WHAT IS EXPECTED: Among the entries, find each line that includes the string "done" and list it.

Saved data entries
=== Begin Enclosure ===
(** Only what belongs to the owner of a descriptor may change. *)
Record only (o : owner) (f f' : files) : Prop := {
  on_cwd : f_cwd f' = f_cwd f;
  on_xfs : o ≠ OXfs → f_xfs f' = f_xfs f;
  on_pipe : o ≠ OPipe → f_pipes f' = f_pipes f;
  on_sysfs : o ≠ OSysfs → f_sysfs f' = f_sysfs f ∧ f_env f' = f_env f;
}.

Lemma xfs_open_range x path flags p : (xfs_open junk x path flags p).1 = -1 ∨ 0 ≤ (xfs_open junk x path flags p).1 < XFS_MAX_FDS.
Proof.
  assert (Ha : ∀ y ino, (alloc_fd y ino flags p).1 = -1 ∨ 0 ≤ (alloc_fd (D := D) y ino flags p).1 < XFS_MAX_FDS).
  { intros y ino. unfold alloc_fd. destruct (find_up _ _ _) eqn:Hf; [right|by left]. apply find_up_Some in Hf as (Hi & _). cbn. unfold XFS_MAX_FDS in *. lia. }
  unfold xfs_open. case_if; [by left|]. cbv zeta. case_if; [|case_if; [by left|apply Ha]].
  destruct (create junk x path 0) as [ino y]. case_if; [by left|apply Ha].
Qed.

Lemma sysfs_open_range e t path : (sysfs_open e t path).1 = -1 ∨ 0 ≤ (sysfs_open e t path).1 - SYSFS_FD_BASE < SYSFS_MAX_FDS.
Proof.
  unfold sysfs_open. case_if; [by left|]. cbv zeta. destruct (open_claim t path _ _) as [[slot t1]|] eqn:Hc; [|by left].
  destruct (claim_inv _ _ _ _ _ _ Hc) as (Hs & _). unfold open_fill. cbv zeta. destruct (render_node _ _ _ _); cbn [fst]; [right; lia|by left].
Qed.

Lemma pipe_create_range g p r rfd wfd g' : pipe_create g p true = (r, Some (rfd, wfd), g') → 64 ≤ rfd < 96 ∧ wfd = rfd + 1 ∧ wfd < 96.
Proof.
  unfold pipe_create, pipe_alloc. cbn [negb]. destruct (find_up _ _ _) as [i|] eqn:Hf; [|done]. apply find_up_Some in Hf as (Hi & _).
  unfold PIPE_MAX, PIPE_FD_BASE in *. destruct (Z.ltb_spec i 0); [done|]. intros [= <- <- <- <-]. lia.
Qed.

Lemma owner_small fd : 0 ≤ fd < 64 → owner_of fd = OXfs.
Proof.
  intros H. unfold owner_of. rewrite s32_small by lia. destruct (sysfs_owns_fd fd) eqn:E; [apply owns_fd in E; unfold SYSFS_FD_BASE in E; lia|].
  by rewrite (proj2 (Z.leb_gt 64 fd)) by lia.
Qed.
Lemma owner_pipe fd : 64 ≤ fd < 96 → owner_of fd = OPipe.
Proof.
  intros H. unfold owner_of. rewrite s32_small by lia. destruct (sysfs_owns_fd fd) eqn:E; [apply owns_fd in E; unfold SYSFS_FD_BASE in E; lia|].
  by rewrite (proj2 (Z.leb_le 64 fd)) by lia.
Qed.
Lemma owner_sysfs fd : 0 ≤ fd - SYSFS_FD_BASE < SYSFS_MAX_FDS → owner_of fd = OSysfs.
Proof.
  intros H. unfold owner_of. assert (s32 fd = fd) as -> by (apply s32_small; unfold SYSFS_FD_BASE, SYSFS_MAX_FDS in H; lia).
  by rewrite (proj2 (owns_fd fd) H).
Qed.

Lemma call_only fuel yield rflags mapped f m c : 0 ≤ call_fd c < 2 ^ 31 → only (owner_of (call_fd c)) f (do_call fuel yield rflags mapped f m c).
Proof.
  intros Hfd. destruct c as [fd buf n|fd buf n|fd|fd off wh]; cbn [call_fd do_call] in *; unfold owner_of.
  - unfold sys_read. destruct (buf =? 0); [by split|]. destruct (sysfs_owns_fd (s32 fd)); [destruct (sysfs_read _ _ _ _) as [[r l] t]; by split|].
    destruct (64 <=? fd); [destruct (pipe_read _ _ _ _ _ _) as [[[r l]|] g]; by split|]. destruct (xfs_read _ _ _ _ _ _) as [[r b] x]. by split.
  - unfold sys_write. destruct (buf =? 0); [by split|]. destruct (sysfs_owns_fd (s32 fd)); [destruct (sysfs_write _ _ _ _ _ _ _ _) as [[r eff] e]; by split|].
    destruct (64 <=? fd); [destruct (pipe_write _ _ _ _ _ _) as [r g]; by split|]. destruct (xfs_write _ _ _ _ _ _) as [r x]. by split.
  - unfold sys_close. destruct (sysfs_owns_fd (s32 fd)); [by split|]. destruct (64 <=? fd); by split.
  - unfold sys_lseek. destruct (sysfs_owns_fd (s32 fd)); [destruct (sysfs_lseek _ _ _ _) as [r t]; by split|].
    destruct (Z.leb_spec 64 fd); [|destruct (xfs_lseek _ _ _ _ _ _) as [r x]; by split]. rewrite s32_small by lia. unfold xfs_lseek, bad_fd.
    rewrite (proj2 (Z.leb_le XFS_MAX_FDS fd)) by (unfold XFS_MAX_FDS; lia). rewrite orb_true_r. by split.
Qed.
=== End Enclosure ===
ANSWER SPACE:
  unfold pipe_create, pipe_alloc. cbn [negb]. destruct (find_up _ _ _) as [i|] eqn:Hf; [|done]. apply find_up_Some in Hf as (Hi & _).
  unfold PIPE_MAX, PIPE_FD_BASE in *. destruct (Z.ltb_spec i 0); [done|]. intros [= <- <- <- <-]. lia.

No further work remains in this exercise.